General equipment manufacturing industry, metal processing machinery manufacturing industry; fan, weighing apparatus, packaging equipment; metal casting, forging industry 3 sub sectors profit margin increased, of which metal processing machinery manufacturing industry rose relatively obvious.

In the special equipment manufacturing industry, the current profit rate of the special equipment manufacturing industry of electronics and electrical machinery increased relatively significantly; in the electrical machinery and equipment manufacturing industry, the current profit margins of wire, cable, optical cable and electrical equipment manufacturing industry and non electric household appliances manufacturing industry increased relatively.

In the communications equipment, computers and other electronic equipment manufacturing industries, the profit margins of the radio and television equipment manufacturing industry, the electronic components manufacturing industry, and the household audio-visual equipment manufacturing industry increased relatively, but historically, it is still not very high.

Two is the industry with a high profit margin in the recent period, which deserves our attention.

Because of the high profit margins in these industries, the growth rate of future profits will still be relatively high.

This mainly includes three industries: pportation equipment manufacturing, non-metallic mineral products and textile industry.

The profit growth of the first two industries in the 6-8 months was 58.5% and 75.8% respectively.

Further, with regard to various sub sectors of pport equipment manufacturing, the recent profit margins of shipbuilding and floating device manufacturing and aerospace manufacturing industry have increased significantly, and the former has an obvious upward trend.

Three is the industry with profit margins rising sharply from the bottom.

The continued rise in profit margins means that the profitability of these industries is improving and therefore deserves attention.

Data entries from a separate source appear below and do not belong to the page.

(* ===== verification/AsyncContext.v ===== *)
(** Node's [AsyncLocalStorage], which foundation [request-context/als.ts] and
    [tenant/als.ts] keep one instance of each.

    Code is a tree of what it does with the store. A synchronous stretch runs to
    its end in one go ([exec]); what follows an [await] is a task with the store
    that was current there; tasks are picked in any order ([run]). *)

From S2P Require Import Prelude.

Module AsyncContext.

Section als.
Context {S : Type}.

(** [getStore], [enterWith], [run], [await], and the call of an [async]
    function, whose first stretch is part of its caller's. *)
Inductive code :=
| Done
| GetStore (k : option S -> code)
| EnterWith (s : S) (k : code)
| Run (s : S) (body k : code)
| Await (k : code)
| Call (body k : code).

(** The store a stretch leaves, the tasks it creates and the stores it saw. *)
Fixpoint exec (c : code) (s : option S) : option S * list (option S * code) * list (option S) :=
  match c with
  | Done => (s, [], [])
  | GetStore k => let '(s', ts, seen) := exec (k s) s in (s', ts, s :: seen)
  | EnterWith x k => exec k (Some x)
  | Run x body k =>
      let '(_, ts1, seen1) := exec body (Some x) in
      let '(s', ts2, seen2) := exec k s in
      (s', (ts1 ++ ts2)%list, (seen1 ++ seen2)%list)
  | Await k => (s, [(s, k)], [])
  | Call body k =>
      let '(s1, ts1, seen1) := exec body s in
      let '(s2, ts2, seen2) := exec k s1 in
      (s2, (ts1 ++ ts2)%list, (seen1 ++ seen2)%list)
  end.

(** A task belongs to what started it. *)
Record task := { owner : nat; store : option S; rest : code }.

Definition of_owner (o : nat) (t : option S * code) : task := {| owner := o; store := t.1; rest := t.2 |}.

(** One turn of the event loop, and any number of them. *)
Definition turn (i : nat) (ts : list task) : list task * list (nat * option S) :=
  match ts !! i with
  | None => (ts, [])
  | Some t =>
      let '(_, new, seen) := exec (rest t) (store t) in
      ((take i ts ++ map (of_owner (owner t)) new ++ drop (Datatypes.S i) ts)%list, map (pair (owner t)) seen)
  end.

Fixpoint run (picks : list nat) (ts : list task) : list task * list (nat * option S) :=
  match picks with
  | [] => (ts, [])
  | i :: picks =>
      let '(ts1, seen1) := turn i ts in
      let '(ts2, seen2) := run picks ts1 in
      (ts2, (seen1 ++ seen2)%list)
  end.

(** ** Who sees what *)

(** Code that, as long as it sees stores that satisfy [Q], installs no others. *)
Fixpoint keeps (Q : option S -> Prop) (c : code) : Prop :=
  match c with
  | Done => True
  | GetStore k => forall s, Q s -> keeps Q (k s)
  | EnterWith x k => Q (Some x) /\ keeps Q k
  | Run x body k => Q (Some x) /\ keeps Q body /\ keeps Q k
  | Await k => keeps Q k
  | Call body k => keeps Q body /\ keeps Q k
  end.

Lemma exec_keeps Q c : forall s, Q s -> keeps Q c ->
  let '(s', ts, seen) := exec c s in Q s' /\ Forall (fun t => Q t.1 /\ keeps Q t.2) ts /\ Forall Q seen.
Proof.
  induction c as [|k IH|x k IH|x body IHb k IHk|k IH|body IHb k IHk]; intros s Hs Hc; cbn [exec keeps] in *.
  - done.
  - specialize (IH s s Hs (Hc s Hs)). destruct (exec (k s) s) as [[s' ts] seen]. destruct IH as (? & ? & ?). split_and!; [done|done|by constructor].
  - destruct Hc as [Hx Hk]. by apply IH.
  - destruct Hc as (Hx & Hb & Hk). specialize (IHb (Some x) Hx Hb). specialize (IHk s Hs Hk).
    destruct (exec body (Some x)) as [[s1 ts1] seen1], (exec k s) as [[s2 ts2] seen2]. destruct IHb as (? & ? & ?), IHk as (? & ? & ?).
    split_and!; [done|by apply Forall_app|by apply Forall_app].
  - split_and!; [done|by apply Forall_singleton|done].
  - destruct Hc as [Hb Hk]. specialize (IHb s Hs Hb). destruct (exec body s) as [[s1 ts1] seen1]. destruct IHb as (Hs1 & ? & ?).
    specialize (IHk s1 Hs1 Hk). destruct (exec k s1) as [[s2 ts2] seen2]. destruct IHk as (? & ? & ?).
    split_and!; [done|by apply Forall_app|by apply Forall_app].
Qed.

(** A task in its owner's stores, or one that is yet to open its scope. *)
Definition started (Q : nat -> option S -> Prop) (t : task) : Prop :=
  (Q (owner t) (store t) /\ keeps (Q (owner t)) (rest t)) \/
  exists x body, rest t = Run x body Done /\ Q (owner t) (Some x) /\ keeps (Q (owner t)) body.

Lemma exec_started Q t : started Q t ->
  let '(_, ts, seen) := exec (rest t) (store t) in
  Forall (fun u => started Q (of_owner (owner t) u)) ts /\ Forall (Q (owner t)) seen.
Proof.
  assert (forall ts, Forall (fun u => Q (owner t) u.1 /\ keeps (Q (owner t)) u.2) ts ->
    Forall (fun u => started Q (of_owner (owner t) u)) ts) as Hw.
  { intros ts Hts. eapply Forall_impl; [exact Hts|]. intros u Hu. by left. }
  intros [[Hs Hc]|(x & body & -> & Hx & Hb)].
  - pose proof (exec_keeps (Q (owner t)) (rest t) (store t) Hs Hc) as He. destruct (exec _ _) as [[s' ts] seen].
    destruct He as (_ & Ht & Hseen). split; [by apply Hw|done].
  - pose proof (exec_keeps (Q (owner t)) body (Some x) Hx Hb) as He. cbn [exec]. destruct (exec body (Some x)) as [[s1 ts] seen].
    destruct He as (_ & Ht & Hseen). rewrite !app_nil_r. split; [by apply Hw|done].
Qed.

(** However the turns fall, code sees its owner's stores only. *)
Lemma run_started Q picks : forall ts, Forall (started Q) ts ->
  let '(ts', seen) := run picks ts in Forall (started Q) ts' /\ Forall (fun x => Q x.1 x.2) seen.
Proof.
  induction picks as [|i picks IH]; intros ts Hts; cbn [run]; [done|].
  assert (let '(ts1, seen1) := turn i ts in Forall (started Q) ts1 /\ Forall (fun x => Q x.1 x.2) seen1) as Hturn.
  { unfold turn. destruct (ts !! i) as [t|] eqn:Hi; [|done]. pose proof (exec_started Q t (Forall_lookup_1 _ _ _ _ Hts Hi)) as He.
    destruct (exec (rest t) (store t)) as [[s' new] seen]. destruct He as [Hnew Hseen]. split.
    - repeat apply Forall_app_2; [by apply Forall_take|by apply Forall_map|by apply Forall_drop].
    - by apply Forall_map. }
  destruct (turn i ts) as [ts1 seen1]. destruct Hturn as [H1 Hs1]. specialize (IH ts1 H1). destruct (run picks ts1) as [ts2 seen2].
  destruct IH as [H2 Hs2]. split; [done|by apply Forall_app].
Qed.

(** ** Tasks come to an end *)

(** The turns that finish the first task and all it starts. *)
Definition finishes (c : code) : Prop :=
  forall o s, exists n, forall ts, fst (run (repeat 0%nat n) ({| owner := o; store := s; rest := c |} :: ts)) = ts.

Lemma run_app p1 : forall p2 ts, fst (run (p1 ++ p2)%list ts) = fst (run p2 (fst (run p1 ts))).
Proof.
  induction p1 as [|i p1 IH]; intros p2 ts; [done|]. cbn [app run]. destruct (turn i ts) as [ts1 seen1]. specialize (IH p2 ts1).
  destruct (run (p1 ++ p2)%list ts1), (run p1 ts1) as [ts2 seen2]. cbn [fst] in *. by destruct (run p2 ts2).
Qed.

Lemma finish_all o (l : list (option S * code)) : Forall (fun t => finishes t.2) l ->
  exists n, forall ts, fst (run (repeat 0%nat n) (map (of_owner o) l ++ ts)%list) = ts.
Proof.
  induction 1 as [|[s c] l Hc _ [n IH]]; [by exists 0%nat|]. destruct (Hc o s) as [m Hm]. exists (m + n)%nat. intros ts.
  rewrite repeat_app, run_app. cbn [map app]. unfold of_owner at 1. cbn [fst snd]. by rewrite Hm.
Qed.

Lemma finishes_step c : (forall s, Forall (fun t => finishes t.2) (snd (fst (exec c s)))) -> finishes c.
Proof.
  intros Hc o s. specialize (Hc s). destruct (finish_all o _ Hc) as [n Hn]. exists (Datatypes.S n). intros ts. cbn [repeat run].
  unfold turn. cbn [lookup list_lookup rest store owner]. destruct (exec c s) as [[s' new] seen]. cbn [take drop app fst snd] in *.
  specialize (Hn ts). by destruct (run (repeat 0%nat n) _).
Qed.

Lemma exec_finishes c : forall s, Forall (fun t => finishes t.2) (snd (fst (exec c s))).
Proof.
  induction c as [|k IH|x k IH|x body IHb k IHk|k IH|body IHb k IHk]; intros s; cbn [exec].
  - done.
  - specialize (IH s s). by destruct (exec (k s) s) as [[s' ts] seen].
  - apply IH.
  - specialize (IHb (Some x)). specialize (IHk s). destruct (exec body (Some x)) as [[s1 ts1] seen1], (exec k s) as [[s2 ts2] seen2].
    by apply Forall_app.
  - apply Forall_singleton. by apply finishes_step.
  - specialize (IHb s). destruct (exec body s) as [[s1 ts1] seen1]. specialize (IHk s1). destruct (exec k s1) as [[s2 ts2] seen2].
    by apply Forall_app.
Qed.

(** Also (The loop can always be emptied): whatever is waiting, some turns
    finish all of it. *)
Theorem loop_empties (ts : list task) : exists n, fst (run (repeat 0%nat n) ts) = [].
Proof.
  induction ts as [|[o s c] ts [n IH]]; [by exists 0%nat|]. destruct (finishes_step c (exec_finishes c) o s) as [m Hm].
  exists (m + n)%nat. by rewrite repeat_app, run_app, Hm.
Qed.
End als.
Arguments code : clear implicits.
Arguments task : clear implicits.
End AsyncContext.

This is mainly the smelting and calendering processing of non-ferrous metals.

Four, profit margins remained stable.

It includes coal mining and washing; oil and natural gas extraction; beverage manufacturing; textile and clothing, shoes and hat manufacturing; printing and recording media; rubber products; plastic products; instrumentation and culture, office machinery manufacturing.

(five) the profit rate has continued or declined significantly, including furniture manufacturing, chemical raw materials and chemical products manufacturing, ferrous metal smelting and calendering processing, metal products industry, power and thermal production and supply, chemical fiber manufacturing.